We did it. We got it.

We won. Not through Privileges Or Immunities, but Due Process is pretty damn good. Reading it now.

Update:
It looks to me like we got strict scrutiny, too. On page 39 of Alito’s opinion:

Municipal respondents assert that, although most state constitutions protect firearms rights, state courts have held that these rights are subject to “interest-balancing” and have sustained a variety of restrictions. Brief for Municipal Respondents 23–31. In Heller, however, we expressly rejected the argument that the scope of the Second Amendment right should be determined by judicial interest balancing, 554 U. S., at ___–___ (slip op., at 62– 63), and this Court decades ago abandoned “the notion that the Fourteenth Amendment applies to the States only a watered-down, subjective version of the individual guarantees of the Bill of Rights,” Malloy, supra, at 10–11 (internal quotation marks omitted).

[…]

As we have noted, while [Justice Breyer’s] opinion in Heller recommended an interest-balancing test, the Court specifically rejected that suggestion. See supra, at 38–39. “The very enumeration of the right takes out of the hands of government—even the Third Branch of Government—the power to decide on a case-by-case basis whether the right is really worth insisting upon.” Heller, supra, at ___ (slip op., at 62–63).

Update 2:
Gotta love Scalia’s typical pithiness:

JUSTICE STEVENS moves on to the “most basic” con­straint on subjectivity his theory offers: that he would “esche[w] attempts to provide any all-purpose, top-down, totalizing theory of ‘liberty.’” Post, at 22. The notion that the absence of a coherent theory of the Due Process Clause will somehow curtail judicial caprice is at war with reason. Indeterminacy means opportunity for courts to impose whatever rule they like; it is the problem, not the solution. The idea that interpretive pluralism would reduce courts’ ability to impose their will on the ignorant masses is not merely naïve, but absurd. If there are no right answers, there are no wrong answers either.

[…]

The next constraint JUSTICE STEVENS suggests is harder to evaluate. He describes as “an important tool for guiding judicial discretion” “sensitivity to the interaction between the intrinsic aspects of liberty and the practical realities of contemporary society.” Post, at 24. I cannot say whether that sensitivity will really guide judges because I have no idea what it is. Is it some sixth sense instilled in judges when they ascend to the bench? Or does it mean judges are more constrained when they agonize about the cosmic conflict between liberty and its potentially harmful conse­quences? Attempting to give the concept more precision, JUSTICE STEVENS explains that “sensitivity is an aspect of a deeper principle: the need to approach our work with humility and caution.” Ibid. Both traits are undeniably admirable, though what relation they bear to sensitivity is a mystery.

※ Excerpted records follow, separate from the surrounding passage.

(** * Tasklet subsystem of Argobots ([src/task.c]): model and properties

    The development embeds the functions of [task.c] over an explicit
    process state ([ABTI_global]): the live [ABTI_task] objects, the name
    buffers, the streams with their schedulers, the global pools, the
    static task-id counter and the calling context.  Results of the
    collaborators that live outside [task.c] (allocator, mutex, stream
    control, the runtime that runs while the caller yields) are supplied by
    the caller of each model function, so that every theorem quantifies
    over all of their behaviours. *)

From stdpp Require Import base option list gmap strings.
From Stdlib Require Import ZArith Lia.

Open Scope Z_scope.

(** ** Constants and enumerations of the public header *)

Inductive abt_errno : Type :=
| ABT_SUCCESS
| ABT_ERR_MEM
| ABT_ERR_TASK
| ABT_ERR_INV_TASK
| ABT_ERR_OTHER (code : Z).

Inductive ABT_task_state : Type :=
| ABT_TASK_STATE_CREATED
| ABT_TASK_STATE_DELAYED
| ABT_TASK_STATE_RUNNING
| ABT_TASK_STATE_COMPLETED
| ABT_TASK_STATE_TERMINATED.

Inductive ABT_stream_state : Type :=
| ABT_STREAM_STATE_CREATED
| ABT_STREAM_STATE_RUNNING
| ABT_STREAM_STATE_TERMINATED.

#[global] Instance abt_errno_eq_dec : EqDecision abt_errno.
Proof. solve_decision. Defined.
#[global] Instance ABT_task_state_eq_dec : EqDecision ABT_task_state.
Proof. solve_decision. Defined.
#[global] Instance ABT_stream_state_eq_dec : EqDecision ABT_stream_state.
Proof. solve_decision. Defined.

(** The C null pointer. *)
Definition NULL : Z := 0.

(** Modelled from the spec: [abt.h] and [abti.h] are not part of the
    sources.  The null sentinels of the handle types, the cancel bit of the
    request word and the scheduler-agnostic unit factory are parameters of
    the whole development. *)
Class abti_h : Type := {
  ABT_TASK_NULL : Z;
  ABT_STREAM_NULL : Z;
  ABTI_TASK_REQ_CANCEL : Z;
  (** generic wrapper factory: the unit built around a task handle *)
  ABTI_unit_create_from_task : Z → Z;
  (** generic wrapper destructor: what it leaves in the unit cell *)
  ABTI_unit_free : Z → Z
}.

(** ** Objects *)

(** [ABTI_task].  Pointers, handles and opaque payloads are machine words. *)
Record ABTI_task : Type := {
  t_id : Z;                   (* uint64_t id *)
  t_p_name : Z;               (* char *p_name *)
  t_state : ABT_task_state;
  t_refcount : Z;             (* uint32_t refcount *)
  t_request : Z;              (* uint32_t request *)
  t_f_task : Z;               (* void (*f_task)(void *) *)
  t_p_arg : Z;                (* void *p_arg *)
  t_mutex : Z;                (* ABT_mutex mutex *)
  t_p_stream : Z;             (* ABTI_stream *p_stream *)
  t_unit : Z                  (* ABT_unit unit *)
}.

(** [ABTI_scheduler]: the two function pointers used by [task.c] and the
    scheduler's pool of work units. *)
Record ABTI_scheduler : Type := {
  u_create_from_task : Z → Z;
  u_free : Z → Z;
  sched_pool : list Z
}.

(** [ABTI_stream]; the scheduler a stream points to is kept in place. *)
Record ABTI_stream : Type := {
  s_id : Z;
  s_state : ABT_stream_state;
  s_p_sched : ABTI_scheduler;
  s_mutex : Z;
  s_deads : list Z
}.

(** The process state seen by [task.c]. *)
Record ABTI_global : Type := {
  tasks : gmap Z ABTI_task;         (* live task objects, by address *)
  names : gmap Z string;            (* live name buffers, by address *)
  streams : gmap Z ABTI_stream;     (* live streams, by address *)
  p_tasks : list Z;                 (* gp_ABTI_global->p_tasks *)
  p_streams_active : list Z;        (* gp_ABTI_global->p_streams->active *)
  p_streams_created : list Z;       (* gp_ABTI_global->p_streams->created *)
  task_id : Z;                      (* static counter of ABTI_task_get_new_id *)
  local_thread : Z                  (* ABTI_local_get_thread() *)
}.

(** *** Field updates *)

Definition set_t_p_name (v : Z) (t : ABTI_task) : ABTI_task :=
  {| t_id := t_id t; t_p_name := v; t_state := t_state t;
     t_refcount := t_refcount t; t_request := t_request t;
     t_f_task := t_f_task t; t_p_arg := t_p_arg t; t_mutex := t_mutex t;
     t_p_stream := t_p_stream t; t_unit := t_unit t |}.

Definition set_t_state (v : ABT_task_state) (t : ABTI_task) : ABTI_task :=
  {| t_id := t_id t; t_p_name := t_p_name t; t_state := v;
     t_refcount := t_refcount t; t_request := t_request t;
     t_f_task := t_f_task t; t_p_arg := t_p_arg t; t_mutex := t_mutex t;
     t_p_stream := t_p_stream t; t_unit := t_unit t |}.

Definition set_t_refcount (v : Z) (t : ABTI_task) : ABTI_task :=
  {| t_id := t_id t; t_p_name := t_p_name t; t_state := t_state t;
     t_refcount := v; t_request := t_request t;
     t_f_task := t_f_task t; t_p_arg := t_p_arg t; t_mutex := t_mutex t;
     t_p_stream := t_p_stream t; t_unit := t_unit t |}.

Definition set_t_request (v : Z) (t : ABTI_task) : ABTI_task :=
  {| t_id := t_id t; t_p_name := t_p_name t; t_state := t_state t;
     t_refcount := t_refcount t; t_request := v;
     t_f_task := t_f_task t; t_p_arg := t_p_arg t; t_mutex := t_mutex t;
     t_p_stream := t_p_stream t; t_unit := t_unit t |}.

Definition set_t_mutex (v : Z) (t : ABTI_task) : ABTI_task :=
  {| t_id := t_id t; t_p_name := t_p_name t; t_state := t_state t;
     t_refcount := t_refcount t; t_request := t_request t;
     t_f_task := t_f_task t; t_p_arg := t_p_arg t; t_mutex := v;
     t_p_stream := t_p_stream t; t_unit := t_unit t |}.

Definition set_t_p_stream (v : Z) (t : ABTI_task) : ABTI_task :=
  {| t_id := t_id t; t_p_name := t_p_name t; t_state := t_state t;
     t_refcount := t_refcount t; t_request := t_request t;
     t_f_task := t_f_task t; t_p_arg := t_p_arg t; t_mutex := t_mutex t;
     t_p_stream := v; t_unit := t_unit t |}.

Definition set_t_unit (v : Z) (t : ABTI_task) : ABTI_task :=
  {| t_id := t_id t; t_p_name := t_p_name t; t_state := t_state t;
     t_refcount := t_refcount t; t_request := t_request t;
     t_f_task := t_f_task t; t_p_arg := t_p_arg t; t_mutex := t_mutex t;
     t_p_stream := t_p_stream t; t_unit := v |}.

Definition set_sched_pool (v : list Z) (s : ABTI_scheduler) : ABTI_scheduler :=
  {| u_create_from_task := u_create_from_task s; u_free := u_free s;
     sched_pool := v |}.

Definition set_s_state (v : ABT_stream_state) (s : ABTI_stream) : ABTI_stream :=
  {| s_id := s_id s; s_state := v; s_p_sched := s_p_sched s;
     s_mutex := s_mutex s; s_deads := s_deads s |}.

Definition set_s_p_sched (v : ABTI_scheduler) (s : ABTI_stream) : ABTI_stream :=
  {| s_id := s_id s; s_state := s_state s; s_p_sched := v;
     s_mutex := s_mutex s; s_deads := s_deads s |}.

Definition set_s_deads (v : list Z) (s : ABTI_stream) : ABTI_stream :=
  {| s_id := s_id s; s_state := s_state s; s_p_sched := s_p_sched s;
     s_mutex := s_mutex s; s_deads := v |}.

Definition set_tasks (v : gmap Z ABTI_task) (g : ABTI_global) : ABTI_global :=
  {| tasks := v; names := names g; streams := streams g; p_tasks := p_tasks g;
     p_streams_active := p_streams_active g;
     p_streams_created := p_streams_created g;
     task_id := task_id g; local_thread := local_thread g |}.

Definition set_names (v : gmap Z string) (g : ABTI_global) : ABTI_global :=
  {| tasks := tasks g; names := v; streams := streams g; p_tasks := p_tasks g;
     p_streams_active := p_streams_active g;
     p_streams_created := p_streams_created g;
     task_id := task_id g; local_thread := local_thread g |}.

But it makes no difference, for the first case JUSTICE STEVENS cites in support, see ibid., Casey, 505 U. S., at 849, dispels any illusion that he has a meaningful form of judicial modesty in mind.

[…]

In any event, the demise of watered-down incorporation, see ante, at 17– 19, means that we no longer subdivide Bill of Rights guarantees into their theoretical components, only some of which apply to the States. The First Amendment freedom of speech is incorporated—not the freedom to speak on Fridays, or to speak about philosophy.